**PROBLEM TO WORK ON**
Which lines in the records below contain the word "eapply"? Copy each of them.

[Dataset entries]
*****

(** *** Draining the input *)

Lemma drain_loop (fuel : nat) :
  forall (written N : Z) (w : world),
  (length (r_data (stdin w)) < fuel)%nat ->
  io_Copy_loop (LimitReader in_Read) discard_writer fuel written (N, w)
  = let d := r_data (stdin w) in
    let k := Nat.min (Z.to_nat N) (length d) in
    ((written + Z.of_nat k,
      if (Z.to_nat N <=? length d)%nat then None else input_error w),
     (N - Z.of_nat k, rest_of_input w (drop k d))).
Proof.
  induction fuel as [|fuel IH]; intros written N w Hlen; [ lia | ].
  cbn [io_Copy_loop]. unfold LimitReader at 1.
  destruct (Z.leb_spec N 0) as [HN|HN].
  - cbn. replace (Z.to_nat N) with 0%nat by lia. simpl.
    rewrite drop_0, rest_of_input_same by reflexivity.
    repeat f_equal; lia.
  - rewrite limit_chunk by assumption.
    pose proof (chunk_pos N HN) as Hc.
    unfold in_Read.
    destruct (r_data (stdin w)) as [|c d] eqn:Hd.
    + cbn. rewrite Nat.min_0_r. cbn [drop].
      rewrite (rest_of_input_same w []) by assumption.
      replace (Z.to_nat N <=? 0)%nat with false by (symmetry; apply Nat.leb_gt; lia).
      unfold input_error, end_of_input.
      destruct (r_fail (stdin w)); cbn; repeat f_equal; lia.
    + destruct (chunk N) as [|n] eqn:Hn; [ lia | ].
      cbn [take]. cbn [discard_writer Discard fst snd].
      cbn [length]. rewrite Nat.ltb_irrefl. cbn [read_outcome].
      rewrite IH by (cbn; rewrite length_drop; simpl in Hlen; lia).
      cbn [stdin set_stdin r_data r_fail].
      unfold chunk in Hn.
      assert (Hk : (length (take n d) = Nat.min n (length d))%nat) by apply length_take.
      cbn [length drop] in *. rewrite length_drop.
      set (k' := Nat.min (Z.to_nat (N - Z.of_nat (S (length (take n d))))) (length d - n)).
      set (k := Nat.min (Z.to_nat N) (S (length d))).
      assert (Hkk : (k = S (length (take n d)) + k')%nat) by (subst k k'; lia).
      f_equal; [ f_equal | f_equal ].
      * lia.
      * unfold input_error. cbn [stdin set_stdin r_fail].
        destruct (Nat.leb_spec (Z.to_nat (N - Z.of_nat (S (length (take n d))))) (length d - n)) as [Ha|Ha];
          destruct (Nat.leb_spec (Z.to_nat N) (S (length d))) as [Hb|Hb]; try reflexivity;
          exfalso; clear - Ha Hb Hk HN; lia.
      * lia.
      * unfold rest_of_input. cbn [stdin set_stdin r_fail r_data fs stdout umask disk_room
                                   read_limit denied].
        rewrite drop_drop, Hkk. cbn [Nat.add drop].
        destruct (Nat.le_gt_cases n (length d)) as [Hle|Hgt].
        -- replace (length (take n d)) with n by lia. reflexivity.
        -- rewrite !drop_ge by lia. reflexivity.
Qed.

Lemma copy_in_to_discard_spec (w : world) (n : Z) :
  copy_in_to_discard w n
  = let d := r_data (stdin w) in
    let k := Nat.min (Z.to_nat n) (length d) in
    ((Z.of_nat k, if (Z.to_nat n <=? length d)%nat then None else input_error w),
     rest_of_input w (drop k d)).
Proof.
  unfold copy_in_to_discard.
  rewrite drain_loop by lia. reflexivity.
Qed.

(** *** Padding the output *)

Lemma emit_nil (w : world) : emit w [] = w.
Proof.
  destruct w as [m i [d [r|]] u dr rl dn]; unfold emit; simpl;
    rewrite app_nil_r, ?Nat.sub_0_r; reflexivity.
Qed.

Lemma emit_emit (w : world) (a b : list ascii) : emit (emit w a) b = emit w (a ++ b).
Proof.
  unfold emit. simpl. rewrite <- app_assoc.
  destruct (w_room (stdout w)) as [r|]; [ | reflexivity ].
  rewrite length_app.
  replace (r - length a - length b)%nat with (r - (length a + length b))%nat by lia.
  reflexivity.
Qed.

Lemma out_Write_room (w : world) (bs : list ascii) :
  has_room w (length bs) -> out_Write bs w = ((length bs, None), emit w bs).
Proof.
  unfold has_room, out_Write, emit.
  destruct (w_room (stdout w)) as [r|]; [ | reflexivity ].
  intros Hr. rewrite (proj2 (Nat.leb_le _ _) Hr). reflexivity.
Qed.

Lemma out_Print_room (w : world) (bs : list ascii) :
  has_room w (length bs) -> out_Print bs w = (None, emit w bs).
Proof. intros Hr. unfold out_Print. rewrite out_Write_room by assumption. reflexivity. Qed.

Lemma pad_loop (fuel : nat) :
  forall (written N : Z) (w : world),
  (Z.to_nat N < fuel)%nat -> has_room w (Z.to_nat N) ->
  io_Copy_loop (LimitReader (ConstReader NUL)) out_writer fuel written (N, w)
  = ((written + Z.of_nat (Z.to_nat N), None),
     (N - Z.of_nat (Z.to_nat N), emit w (replicate (Z.to_nat N) NUL))).
Proof.
  induction fuel as [|fuel IH]; intros written N w Hfuel Hroom; [ lia | ].
  cbn [io_Copy_loop]. unfold LimitReader at 1.
  destruct (Z.leb_spec N 0) as [HN|HN].
  - cbn. replace (Z.to_nat N) with 0%nat by lia. cbn [replicate].
    rewrite emit_nil. repeat f_equal; lia.
  - rewrite limit_chunk by assumption.
    pose proof (chunk_pos N HN) as Hc.
    assert (HcN : (chunk N <= Z.to_nat N)%nat) by (unfold chunk; lia).
    unfold ConstReader.
    destruct (chunk N) as [|n] eqn:Hn; [ lia | ].
    cbn [replicate]. unfold out_writer at 1. cbn [fst snd].
    change (NUL :: replicate n NUL) with (replicate (S n) NUL).
    rewrite out_Write_room
      by (rewrite length_replicate; unfold has_room in *;
          destruct (w_room (stdout w)); [ lia | exact I ]).
    cbn [replicate]. cbn [length]. rewrite length_replicate, Nat.ltb_irrefl.
    cbn [read_outcome].
    change (NUL :: replicate n NUL) with (replicate (S n) NUL).
    rewrite IH.
    + rewrite emit_emit, <- replicate_add.
      replace (S n + Z.to_nat (N - Z.of_nat (S n)))%nat with (Z.to_nat N) by lia.
      f_equal; [ f_equal; lia | f_equal; lia ].
    + lia.
    + unfold has_room, emit in *. cbn [stdout set_stdout w_room].
      destruct (w_room (stdout w)); [ rewrite length_replicate; lia | exact I ].
Qed.

Lemma pad_loop_fails (fuel : nat) :
  forall (written N : Z) (w : world) (room : nat),
  (Z.to_nat N < fuel)%nat -> w_room (stdout w) = Some room -> (room < Z.to_nat N)%nat ->
  exists k e s,
    io_Copy_loop (LimitReader (ConstReader NUL)) out_writer fuel written (N, w)
    = ((k, Some e), s).
Proof.
  induction fuel as [|fuel IH]; intros written N w room Hfuel Hroom Hlt; [ lia | ].
  cbn [io_Copy_loop]. unfold LimitReader at 1.
  destruct (Z.leb_spec N 0) as [HN|HN]; [ lia | ].
  rewrite limit_chunk by assumption.
  pose proof (chunk_pos N HN) as Hc.
  assert (HcN : (chunk N <= Z.to_nat N)%nat) by (unfold chunk; lia).
  unfold ConstReader.
  destruct (chunk N) as [|n] eqn:Hn; [ lia | ].
  cbn [replicate]. unfold out_writer at 1. cbn [fst snd].
  change (NUL :: replicate n NUL) with (replicate (S n) NUL).
  destruct (Nat.le_gt_cases (S n) room) as [Hfit|Hover].
  - rewrite out_Write_room
      by (rewrite length_replicate; unfold has_room; rewrite Hroom; exact Hfit).
    cbn [replicate]. cbn [length]. rewrite length_replicate, Nat.ltb_irrefl.
    cbn [read_outcome].
    apply (IH _ _ _ (room - S n)%nat).
    + lia.
    + unfold emit. cbn [stdout set_stdout w_room]. rewrite Hroom.
      cbn [length]. rewrite length_replicate. reflexivity.
    + lia.
  - unfold out_Write. rewrite Hroom, length_replicate.
    rewrite (proj2 (Nat.leb_gt _ _) Hover). eauto.
Qed.

Lemma copy_zeros_to_out_room (w : world) (n : Z) :
  has_room w (Z.to_nat n) ->
  copy_zeros_to_out w n = ((Z.of_nat (Z.to_nat n), None), emit w (replicate (Z.to_nat n) NUL)).
Proof.
  intros Hroom. unfold copy_zeros_to_out.
  rewrite pad_loop by (assumption || lia). reflexivity.
Qed.

Lemma copy_zeros_to_out_fails (w : world) (n : Z) :
  ~ has_room w (Z.to_nat n) ->
  exists k e w', copy_zeros_to_out w n = ((k, Some e), w').
Proof.
  intros Hroom. unfold has_room in Hroom.
  destruct (w_room (stdout w)) as [room|] eqn:Hr; [ | tauto ].
  unfold copy_zeros_to_out.
  destruct (pad_loop_fails (S (Z.to_nat n)) 0 n w room) as (k & e & [N' w'] & ->);
    [ lia | assumption | lia | ].
  eauto.
Qed.

(** The error of a failed copy from a file to the output is never a
    [FatalError]. *)
Lemma copy_file_to_out_soft (w : world) (name : list ascii) (sent : Z) (err : error)
    (w1 : world) :
  copy_file_to_out w name = ((sent, Some err), w1) -> isFatal (Some err) = false.
Proof.
  unfold copy_file_to_out.
  match goal with
  | |- context [io_Copy_loop ?rd ?wr ?fuel ?z ?s] =>
      pose proof (io_Copy_loop_err rd wr (fun e => isFatal (Some e) = false)) as Herr;
      destruct (io_Copy_loop rd wr fuel z s) as [[n oe] [off w']] eqn:Hloop
  end.
  intros H. inversion H; subst.
  eapply Herr; [ reflexivity | reflexivity | | | exact Hloop ].
  - intros n0 [off0 w0] bs e s'. unfold file_reader. cbn [fst snd]. unfold file_Read.
    destruct (fs w0 !! name) as [st|]; [ | intros E; inversion E; reflexivity ].
    destruct (match read_limit w0 with Some k => (k <=? off0)%nat | None => false end);
      [ intros E; inversion E; reflexivity | ].
    destruct (match read_limit w0 with
              | Some k => take (k - off0) (drop off0 (n_data st))
              | None => drop off0 (n_data st)
              end); intros E; inversion E; reflexivity.
  - intros bs [off0 w0] n0 e s'. unfold out_writer. cbn [fst snd]. unfold out_Write.
    destruct (w_room (stdout w0)) as [room|]; [ destruct (length bs <=? room)%nat | ];
      intros E; inversion E; reflexivity.
Qed.

(** ** Failed payload copies *)

Lemma pend_extends (p : list error) (r : option error * world) :
  exists more, fst (pend p r) = p ++ more.
Proof.
  destruct r as [[e|] w]; simpl; [ exists [e] | exists [] ]; rewrite ?app_nil_r; reflexivity.
Qed.

(** Whatever is pending when [sinkFile] reaches its last part comes back
    in the [AccError] it returns, unless the call ends on a fatal
    error. *)
Lemma sinkFile_finish_surfaces (opts : options) (w : world) (name : list ascii)
    (perm size : Z) (exists_ : bool) (st : node) (times : option FileTimes)
    (err : error) (pending : list error) :
  let r := sinkFile_finish opts w name perm size exists_ st times (err :: pending) in
  isFatal (fst r) = true \/ exists more, fst r = Some (AccError (err :: more)).
Proof.
  unfold sinkFile_finish.
  assert (Hext : forall (c : bool) (q : list error) (r : option error * world) (w0 : world),
            exists m, fst (if c then pend (err :: q) r else (err :: q, w0)) = err :: m).
  { intros c q r w0. destruct c; [ | simpl; eauto ].
    destruct (pend_extends (err :: q) r) as [m ->]. simpl. eauto. }
  match goal with
  | |- context [if ?c then pend (err :: ?q) ?r else (_, ?w0)] =>
      destruct (Hext c q r w0) as [q1 H1];
      destruct (if c then pend (err :: q) r else (err :: q, w0)) as [p1 w1]
  end.
  simpl in H1. subst p1.
  destruct (pend_extends (err :: q1) (Sync w1 name, w1)) as [m2 H2].
  destruct (pend (err :: q1) (Sync w1 name, w1)) as [p2 w2].
  simpl in H2. subst p2. generalize (q1 ++ m2). intros q2.
  match goal with
  | |- context [if ?c then pend (err :: ?q) ?r else (_, ?w0)] =>
      destruct (Hext c q r w0) as [q3 H3];
      destruct (if c then pend (err :: q) r else (err :: q, w0)) as [p3 w3]
  end.
  simpl in H3. subst p3.
  assert (H4 : exists m, fst (match times with
                              | Some t => pend (err :: q3) (Utimes w3 name t)
                              | None => (err :: q3, w3)
                              end) = err :: m).
  { destruct times as [t|]; [ | simpl; eauto ].
    destruct (pend_extends (err :: q3) (Utimes w3 name t)) as [m ->]. simpl. eauto. }
  destruct (match times with
            | Some t => pend (err :: q3) (Utimes w3 name t)
            | None => (err :: q3, w3)
            end) as [p4 w4].
  destruct H4 as [q4 H4]. simpl in H4. subst p4.
  destruct (ack w4) as [ackErr w5].
  destruct (isFatal ackErr) eqn:Hack; [ left; exact Hack | ].
  destruct (sendError w5 (AccError (err :: q4))) as [[e|] w6] eqn:Hsend.
  - left. simpl. eapply sendError_fatal, Hsend.
  - right. destruct ackErr as [a|]; simpl; eauto.
Qed.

*****

**TASK ANSWER**
  eapply Herr; [ reflexivity | reflexivity | | | exact Hloop ].
  - left. simpl. eapply sendError_fatal, Hsend.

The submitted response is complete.